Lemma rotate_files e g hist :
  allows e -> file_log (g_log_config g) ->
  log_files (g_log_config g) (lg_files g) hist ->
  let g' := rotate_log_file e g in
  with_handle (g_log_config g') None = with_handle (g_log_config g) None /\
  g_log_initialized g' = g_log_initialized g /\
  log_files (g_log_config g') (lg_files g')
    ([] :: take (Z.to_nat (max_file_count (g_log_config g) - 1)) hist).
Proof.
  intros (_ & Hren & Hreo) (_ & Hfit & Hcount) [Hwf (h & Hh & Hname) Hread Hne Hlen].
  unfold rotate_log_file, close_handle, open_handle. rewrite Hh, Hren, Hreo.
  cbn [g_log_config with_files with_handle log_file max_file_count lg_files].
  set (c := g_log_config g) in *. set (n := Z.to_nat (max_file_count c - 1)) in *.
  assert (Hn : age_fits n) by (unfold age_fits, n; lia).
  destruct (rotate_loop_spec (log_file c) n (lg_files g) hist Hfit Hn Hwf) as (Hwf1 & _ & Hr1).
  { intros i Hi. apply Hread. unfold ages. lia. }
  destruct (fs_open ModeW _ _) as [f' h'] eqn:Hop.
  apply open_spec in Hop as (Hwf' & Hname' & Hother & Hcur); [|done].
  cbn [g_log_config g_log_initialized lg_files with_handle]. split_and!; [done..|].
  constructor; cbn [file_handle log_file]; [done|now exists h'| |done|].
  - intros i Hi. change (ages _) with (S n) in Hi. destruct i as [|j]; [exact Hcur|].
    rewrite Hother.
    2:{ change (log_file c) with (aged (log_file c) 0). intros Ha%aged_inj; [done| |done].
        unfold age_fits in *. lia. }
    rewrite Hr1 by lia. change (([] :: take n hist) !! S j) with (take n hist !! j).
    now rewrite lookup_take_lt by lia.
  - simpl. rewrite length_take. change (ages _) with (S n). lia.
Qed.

•••

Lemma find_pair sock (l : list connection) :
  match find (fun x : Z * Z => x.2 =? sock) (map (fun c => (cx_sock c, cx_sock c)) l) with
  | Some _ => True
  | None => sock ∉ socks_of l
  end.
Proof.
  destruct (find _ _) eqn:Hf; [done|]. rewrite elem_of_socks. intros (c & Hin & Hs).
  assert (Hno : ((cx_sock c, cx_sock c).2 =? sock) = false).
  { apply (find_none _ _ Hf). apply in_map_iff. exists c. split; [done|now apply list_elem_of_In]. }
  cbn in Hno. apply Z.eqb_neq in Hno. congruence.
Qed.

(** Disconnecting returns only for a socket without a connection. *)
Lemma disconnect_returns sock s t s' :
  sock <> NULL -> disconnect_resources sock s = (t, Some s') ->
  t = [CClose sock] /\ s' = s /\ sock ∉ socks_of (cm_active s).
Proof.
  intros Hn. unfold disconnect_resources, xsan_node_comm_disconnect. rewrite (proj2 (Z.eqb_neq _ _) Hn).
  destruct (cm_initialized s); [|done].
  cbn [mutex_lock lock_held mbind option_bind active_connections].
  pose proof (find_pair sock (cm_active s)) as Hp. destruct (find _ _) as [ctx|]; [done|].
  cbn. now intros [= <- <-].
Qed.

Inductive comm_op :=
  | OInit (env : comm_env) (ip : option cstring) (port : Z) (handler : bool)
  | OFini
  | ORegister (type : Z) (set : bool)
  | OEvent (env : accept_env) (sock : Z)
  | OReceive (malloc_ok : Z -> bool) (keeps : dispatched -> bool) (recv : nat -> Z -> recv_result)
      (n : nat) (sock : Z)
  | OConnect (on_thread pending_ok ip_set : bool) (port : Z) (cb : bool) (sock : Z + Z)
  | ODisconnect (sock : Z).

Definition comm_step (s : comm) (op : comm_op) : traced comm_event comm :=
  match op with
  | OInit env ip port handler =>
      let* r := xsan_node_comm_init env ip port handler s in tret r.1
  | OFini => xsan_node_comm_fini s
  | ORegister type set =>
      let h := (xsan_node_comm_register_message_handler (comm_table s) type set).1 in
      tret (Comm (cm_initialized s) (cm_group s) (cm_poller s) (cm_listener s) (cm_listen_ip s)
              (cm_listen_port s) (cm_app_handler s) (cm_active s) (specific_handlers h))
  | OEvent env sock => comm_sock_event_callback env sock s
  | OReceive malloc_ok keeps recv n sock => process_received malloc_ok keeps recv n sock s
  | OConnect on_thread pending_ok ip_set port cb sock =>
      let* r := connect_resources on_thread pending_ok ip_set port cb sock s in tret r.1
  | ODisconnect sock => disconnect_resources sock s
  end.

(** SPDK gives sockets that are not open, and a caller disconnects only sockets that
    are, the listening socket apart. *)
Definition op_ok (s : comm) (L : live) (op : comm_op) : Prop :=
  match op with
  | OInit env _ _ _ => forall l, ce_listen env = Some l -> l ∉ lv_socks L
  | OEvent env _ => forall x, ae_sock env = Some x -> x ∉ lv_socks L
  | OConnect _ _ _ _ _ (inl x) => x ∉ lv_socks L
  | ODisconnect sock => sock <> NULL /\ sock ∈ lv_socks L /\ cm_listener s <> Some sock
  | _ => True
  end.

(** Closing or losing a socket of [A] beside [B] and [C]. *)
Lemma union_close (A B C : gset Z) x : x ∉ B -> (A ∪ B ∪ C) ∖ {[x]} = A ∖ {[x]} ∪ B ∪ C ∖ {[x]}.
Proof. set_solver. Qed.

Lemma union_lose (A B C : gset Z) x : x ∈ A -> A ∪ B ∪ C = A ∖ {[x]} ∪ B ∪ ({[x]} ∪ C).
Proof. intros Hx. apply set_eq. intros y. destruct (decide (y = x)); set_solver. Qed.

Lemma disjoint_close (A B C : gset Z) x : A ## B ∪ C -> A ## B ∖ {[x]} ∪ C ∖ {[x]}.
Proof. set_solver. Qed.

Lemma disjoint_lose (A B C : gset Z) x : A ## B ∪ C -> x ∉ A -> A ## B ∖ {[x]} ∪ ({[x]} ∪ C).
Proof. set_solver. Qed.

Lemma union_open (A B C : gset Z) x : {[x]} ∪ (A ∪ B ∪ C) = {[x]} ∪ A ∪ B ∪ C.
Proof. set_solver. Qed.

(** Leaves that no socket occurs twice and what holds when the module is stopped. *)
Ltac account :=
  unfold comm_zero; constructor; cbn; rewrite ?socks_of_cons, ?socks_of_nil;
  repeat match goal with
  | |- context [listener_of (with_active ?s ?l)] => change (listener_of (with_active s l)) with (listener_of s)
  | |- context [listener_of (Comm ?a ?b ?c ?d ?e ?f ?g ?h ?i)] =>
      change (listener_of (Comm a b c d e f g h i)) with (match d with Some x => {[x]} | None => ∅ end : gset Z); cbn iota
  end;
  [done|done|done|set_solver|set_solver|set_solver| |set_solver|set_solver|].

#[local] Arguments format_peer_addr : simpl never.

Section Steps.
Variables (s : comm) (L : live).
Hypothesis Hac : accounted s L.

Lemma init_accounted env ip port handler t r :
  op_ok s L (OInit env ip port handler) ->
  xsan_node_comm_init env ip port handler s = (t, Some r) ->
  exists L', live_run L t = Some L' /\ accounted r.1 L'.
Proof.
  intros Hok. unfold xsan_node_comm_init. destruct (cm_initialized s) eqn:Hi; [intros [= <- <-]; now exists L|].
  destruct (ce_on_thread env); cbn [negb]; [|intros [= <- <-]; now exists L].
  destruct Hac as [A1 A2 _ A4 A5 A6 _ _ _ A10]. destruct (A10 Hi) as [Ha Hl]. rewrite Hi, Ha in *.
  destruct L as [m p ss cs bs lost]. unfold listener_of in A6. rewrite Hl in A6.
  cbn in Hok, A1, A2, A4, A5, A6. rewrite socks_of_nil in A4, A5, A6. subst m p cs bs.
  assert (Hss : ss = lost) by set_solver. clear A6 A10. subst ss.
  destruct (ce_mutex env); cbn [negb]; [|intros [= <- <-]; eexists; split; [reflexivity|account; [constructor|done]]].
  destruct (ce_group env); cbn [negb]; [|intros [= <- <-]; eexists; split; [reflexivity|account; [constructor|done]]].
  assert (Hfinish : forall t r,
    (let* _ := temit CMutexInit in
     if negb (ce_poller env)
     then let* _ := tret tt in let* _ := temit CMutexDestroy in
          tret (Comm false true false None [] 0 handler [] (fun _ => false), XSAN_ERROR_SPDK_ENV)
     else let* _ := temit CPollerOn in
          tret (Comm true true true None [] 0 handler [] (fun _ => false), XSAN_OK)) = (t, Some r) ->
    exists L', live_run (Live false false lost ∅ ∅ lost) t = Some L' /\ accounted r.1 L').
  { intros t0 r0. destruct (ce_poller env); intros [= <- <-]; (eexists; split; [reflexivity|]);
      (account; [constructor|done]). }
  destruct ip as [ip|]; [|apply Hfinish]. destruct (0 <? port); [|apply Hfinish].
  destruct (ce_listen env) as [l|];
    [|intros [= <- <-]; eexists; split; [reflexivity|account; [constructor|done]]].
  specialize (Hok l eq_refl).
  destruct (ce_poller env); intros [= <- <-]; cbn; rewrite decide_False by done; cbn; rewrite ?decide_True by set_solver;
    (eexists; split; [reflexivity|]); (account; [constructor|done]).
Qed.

•••

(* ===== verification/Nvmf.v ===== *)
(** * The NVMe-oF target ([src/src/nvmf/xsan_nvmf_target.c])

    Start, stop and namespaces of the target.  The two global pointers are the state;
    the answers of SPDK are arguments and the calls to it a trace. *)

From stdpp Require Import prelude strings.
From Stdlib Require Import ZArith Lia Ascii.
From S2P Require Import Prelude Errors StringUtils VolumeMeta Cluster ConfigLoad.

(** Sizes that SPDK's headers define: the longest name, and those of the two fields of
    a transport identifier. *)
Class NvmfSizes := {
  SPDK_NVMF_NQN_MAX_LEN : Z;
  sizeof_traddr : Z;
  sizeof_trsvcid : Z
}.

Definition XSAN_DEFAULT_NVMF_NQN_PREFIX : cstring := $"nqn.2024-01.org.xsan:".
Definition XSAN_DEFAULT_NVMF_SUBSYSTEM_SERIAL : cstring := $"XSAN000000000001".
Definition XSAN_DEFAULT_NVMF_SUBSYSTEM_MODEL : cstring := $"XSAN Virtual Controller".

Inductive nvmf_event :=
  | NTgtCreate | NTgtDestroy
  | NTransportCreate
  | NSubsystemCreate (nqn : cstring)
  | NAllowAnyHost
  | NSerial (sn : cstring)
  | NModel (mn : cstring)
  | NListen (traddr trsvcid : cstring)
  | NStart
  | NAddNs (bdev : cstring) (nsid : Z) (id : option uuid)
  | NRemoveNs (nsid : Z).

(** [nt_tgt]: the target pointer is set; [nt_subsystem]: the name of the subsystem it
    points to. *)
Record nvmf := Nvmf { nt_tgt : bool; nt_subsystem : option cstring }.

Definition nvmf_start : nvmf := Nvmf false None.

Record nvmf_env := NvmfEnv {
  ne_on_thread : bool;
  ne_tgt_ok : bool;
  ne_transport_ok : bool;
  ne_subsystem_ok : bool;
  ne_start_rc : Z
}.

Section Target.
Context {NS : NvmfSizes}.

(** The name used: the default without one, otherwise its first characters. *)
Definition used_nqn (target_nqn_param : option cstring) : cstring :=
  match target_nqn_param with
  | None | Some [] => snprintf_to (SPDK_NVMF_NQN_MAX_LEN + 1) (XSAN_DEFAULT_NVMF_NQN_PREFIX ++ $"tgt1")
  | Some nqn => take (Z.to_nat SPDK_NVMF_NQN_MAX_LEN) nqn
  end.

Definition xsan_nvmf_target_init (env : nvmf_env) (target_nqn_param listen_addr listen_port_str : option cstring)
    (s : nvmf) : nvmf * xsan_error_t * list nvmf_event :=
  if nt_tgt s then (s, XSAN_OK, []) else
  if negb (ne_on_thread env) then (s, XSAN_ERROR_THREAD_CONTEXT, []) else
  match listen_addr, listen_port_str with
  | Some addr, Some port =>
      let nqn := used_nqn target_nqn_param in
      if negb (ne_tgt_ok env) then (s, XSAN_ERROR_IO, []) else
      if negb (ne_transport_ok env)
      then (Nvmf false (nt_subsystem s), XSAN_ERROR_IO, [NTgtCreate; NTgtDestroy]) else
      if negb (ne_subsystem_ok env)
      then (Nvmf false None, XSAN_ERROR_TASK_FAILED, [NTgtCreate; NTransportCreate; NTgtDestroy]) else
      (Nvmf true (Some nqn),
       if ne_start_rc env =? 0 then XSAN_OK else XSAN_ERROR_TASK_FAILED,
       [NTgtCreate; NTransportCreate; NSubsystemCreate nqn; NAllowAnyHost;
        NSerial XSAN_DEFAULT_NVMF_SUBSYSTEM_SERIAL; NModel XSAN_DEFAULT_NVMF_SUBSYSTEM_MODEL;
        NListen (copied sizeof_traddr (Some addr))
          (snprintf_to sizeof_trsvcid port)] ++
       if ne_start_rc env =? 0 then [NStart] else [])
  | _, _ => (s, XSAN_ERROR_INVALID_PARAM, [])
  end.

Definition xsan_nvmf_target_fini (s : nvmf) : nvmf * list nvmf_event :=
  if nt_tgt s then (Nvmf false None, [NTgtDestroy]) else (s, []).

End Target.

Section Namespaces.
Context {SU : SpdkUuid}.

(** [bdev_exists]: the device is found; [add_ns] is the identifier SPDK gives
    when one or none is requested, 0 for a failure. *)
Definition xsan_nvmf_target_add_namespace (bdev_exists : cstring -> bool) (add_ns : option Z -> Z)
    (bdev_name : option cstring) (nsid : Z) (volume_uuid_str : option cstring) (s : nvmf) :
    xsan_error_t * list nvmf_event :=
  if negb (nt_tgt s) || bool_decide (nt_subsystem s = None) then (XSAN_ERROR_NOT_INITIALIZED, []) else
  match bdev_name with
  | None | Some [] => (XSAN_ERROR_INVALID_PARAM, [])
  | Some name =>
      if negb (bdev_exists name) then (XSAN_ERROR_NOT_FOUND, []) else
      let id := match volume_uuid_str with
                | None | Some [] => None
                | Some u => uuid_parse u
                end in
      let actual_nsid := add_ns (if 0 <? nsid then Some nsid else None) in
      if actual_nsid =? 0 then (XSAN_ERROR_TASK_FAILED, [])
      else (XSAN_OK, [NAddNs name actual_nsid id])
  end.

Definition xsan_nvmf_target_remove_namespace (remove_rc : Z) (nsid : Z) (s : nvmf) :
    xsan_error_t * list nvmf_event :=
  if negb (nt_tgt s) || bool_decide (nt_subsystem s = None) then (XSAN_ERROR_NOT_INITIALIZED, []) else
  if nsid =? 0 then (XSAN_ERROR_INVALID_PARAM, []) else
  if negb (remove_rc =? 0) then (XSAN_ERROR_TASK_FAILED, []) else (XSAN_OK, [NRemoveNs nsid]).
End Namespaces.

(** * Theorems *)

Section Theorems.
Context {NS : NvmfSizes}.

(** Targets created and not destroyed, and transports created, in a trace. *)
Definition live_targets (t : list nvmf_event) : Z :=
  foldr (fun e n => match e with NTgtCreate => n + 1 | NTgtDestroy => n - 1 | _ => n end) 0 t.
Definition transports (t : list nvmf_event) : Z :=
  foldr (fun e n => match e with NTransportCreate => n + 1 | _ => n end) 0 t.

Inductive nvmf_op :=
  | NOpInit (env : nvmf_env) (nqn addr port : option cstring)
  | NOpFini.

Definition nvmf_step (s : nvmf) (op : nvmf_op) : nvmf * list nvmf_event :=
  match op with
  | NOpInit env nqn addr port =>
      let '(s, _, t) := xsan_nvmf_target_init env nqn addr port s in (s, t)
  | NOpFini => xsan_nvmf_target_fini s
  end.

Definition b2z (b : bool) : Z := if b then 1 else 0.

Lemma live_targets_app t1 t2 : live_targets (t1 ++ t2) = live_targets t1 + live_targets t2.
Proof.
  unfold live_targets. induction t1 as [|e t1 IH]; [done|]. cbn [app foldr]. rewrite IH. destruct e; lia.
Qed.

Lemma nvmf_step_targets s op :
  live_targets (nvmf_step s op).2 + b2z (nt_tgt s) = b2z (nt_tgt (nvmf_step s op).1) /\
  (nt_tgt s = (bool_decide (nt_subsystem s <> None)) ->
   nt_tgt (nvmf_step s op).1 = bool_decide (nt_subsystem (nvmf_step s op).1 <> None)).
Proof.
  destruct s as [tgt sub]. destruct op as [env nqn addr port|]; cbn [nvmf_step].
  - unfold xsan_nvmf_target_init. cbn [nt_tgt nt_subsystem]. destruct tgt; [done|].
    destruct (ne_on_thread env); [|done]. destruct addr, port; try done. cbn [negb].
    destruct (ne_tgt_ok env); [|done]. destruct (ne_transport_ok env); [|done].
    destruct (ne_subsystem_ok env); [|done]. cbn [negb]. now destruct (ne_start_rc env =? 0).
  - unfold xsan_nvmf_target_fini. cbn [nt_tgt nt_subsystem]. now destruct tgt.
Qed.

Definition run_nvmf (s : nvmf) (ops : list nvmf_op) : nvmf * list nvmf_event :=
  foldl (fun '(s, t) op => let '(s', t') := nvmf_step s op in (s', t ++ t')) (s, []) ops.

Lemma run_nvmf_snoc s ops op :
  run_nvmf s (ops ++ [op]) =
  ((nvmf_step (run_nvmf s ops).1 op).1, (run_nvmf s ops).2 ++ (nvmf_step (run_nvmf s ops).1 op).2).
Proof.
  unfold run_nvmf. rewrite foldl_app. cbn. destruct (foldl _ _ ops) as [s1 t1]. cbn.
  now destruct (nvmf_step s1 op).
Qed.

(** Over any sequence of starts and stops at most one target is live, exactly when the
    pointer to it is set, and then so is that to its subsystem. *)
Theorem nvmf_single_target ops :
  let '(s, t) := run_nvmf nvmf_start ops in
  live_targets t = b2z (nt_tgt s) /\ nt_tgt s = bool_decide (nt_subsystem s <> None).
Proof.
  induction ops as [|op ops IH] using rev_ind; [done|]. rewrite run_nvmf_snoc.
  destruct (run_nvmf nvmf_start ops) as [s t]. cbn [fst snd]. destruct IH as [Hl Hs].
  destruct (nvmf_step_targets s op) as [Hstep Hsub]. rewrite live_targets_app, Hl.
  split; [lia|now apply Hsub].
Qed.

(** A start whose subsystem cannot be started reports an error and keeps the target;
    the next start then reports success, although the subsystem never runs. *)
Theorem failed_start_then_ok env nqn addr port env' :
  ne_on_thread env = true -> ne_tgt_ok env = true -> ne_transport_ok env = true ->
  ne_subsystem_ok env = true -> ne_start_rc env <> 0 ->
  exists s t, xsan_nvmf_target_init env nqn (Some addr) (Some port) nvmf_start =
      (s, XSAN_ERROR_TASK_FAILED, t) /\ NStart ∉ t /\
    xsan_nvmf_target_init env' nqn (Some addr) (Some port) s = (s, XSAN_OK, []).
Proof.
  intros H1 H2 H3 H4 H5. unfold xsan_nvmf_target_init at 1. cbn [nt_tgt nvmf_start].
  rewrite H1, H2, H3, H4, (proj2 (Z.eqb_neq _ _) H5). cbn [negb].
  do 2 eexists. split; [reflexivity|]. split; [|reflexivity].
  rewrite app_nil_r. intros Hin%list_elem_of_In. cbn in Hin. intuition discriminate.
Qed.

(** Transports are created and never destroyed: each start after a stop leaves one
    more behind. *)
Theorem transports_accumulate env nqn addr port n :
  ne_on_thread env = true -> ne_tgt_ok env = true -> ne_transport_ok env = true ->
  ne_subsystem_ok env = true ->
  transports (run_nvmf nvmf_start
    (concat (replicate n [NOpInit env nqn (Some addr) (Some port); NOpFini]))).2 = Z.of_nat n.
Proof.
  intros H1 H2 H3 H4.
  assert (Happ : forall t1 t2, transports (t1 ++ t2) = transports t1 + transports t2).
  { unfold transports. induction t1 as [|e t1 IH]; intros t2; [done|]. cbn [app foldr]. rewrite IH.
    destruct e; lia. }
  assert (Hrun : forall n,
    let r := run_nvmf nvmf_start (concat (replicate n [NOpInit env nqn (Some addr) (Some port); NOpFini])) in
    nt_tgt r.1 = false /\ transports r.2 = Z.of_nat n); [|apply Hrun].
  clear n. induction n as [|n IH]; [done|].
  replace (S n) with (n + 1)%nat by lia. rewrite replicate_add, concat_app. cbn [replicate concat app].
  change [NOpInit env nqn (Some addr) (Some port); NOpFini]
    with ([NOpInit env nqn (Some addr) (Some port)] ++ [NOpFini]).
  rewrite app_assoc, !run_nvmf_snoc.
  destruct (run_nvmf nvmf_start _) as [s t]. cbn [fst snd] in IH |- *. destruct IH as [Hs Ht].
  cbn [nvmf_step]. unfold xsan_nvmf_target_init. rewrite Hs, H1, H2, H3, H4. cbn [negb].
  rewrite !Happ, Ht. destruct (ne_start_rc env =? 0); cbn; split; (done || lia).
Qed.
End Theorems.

•••

» **Activity**
All lines above from the one containing "Lemma rotate_files e" to the one containing "cbn [g_log_config g_log_initialized" must be repeated exactly, both lines included, and no others.

» **Answer**
Lemma rotate_files e g hist :
  allows e -> file_log (g_log_config g) ->
  log_files (g_log_config g) (lg_files g) hist ->
  let g' := rotate_log_file e g in
  with_handle (g_log_config g') None = with_handle (g_log_config g) None /\
  g_log_initialized g' = g_log_initialized g /\
  log_files (g_log_config g') (lg_files g')
    ([] :: take (Z.to_nat (max_file_count (g_log_config g) - 1)) hist).
Proof.
  intros (_ & Hren & Hreo) (_ & Hfit & Hcount) [Hwf (h & Hh & Hname) Hread Hne Hlen].
  unfold rotate_log_file, close_handle, open_handle. rewrite Hh, Hren, Hreo.
  cbn [g_log_config with_files with_handle log_file max_file_count lg_files].
  set (c := g_log_config g) in *. set (n := Z.to_nat (max_file_count c - 1)) in *.
  assert (Hn : age_fits n) by (unfold age_fits, n; lia).
  destruct (rotate_loop_spec (log_file c) n (lg_files g) hist Hfit Hn Hwf) as (Hwf1 & _ & Hr1).
  { intros i Hi. apply Hread. unfold ages. lia. }
  destruct (fs_open ModeW _ _) as [f' h'] eqn:Hop.
  apply open_spec in Hop as (Hwf' & Hname' & Hother & Hcur); [|done].
  cbn [g_log_config g_log_initialized lg_files with_handle]. split_and!; [done..|].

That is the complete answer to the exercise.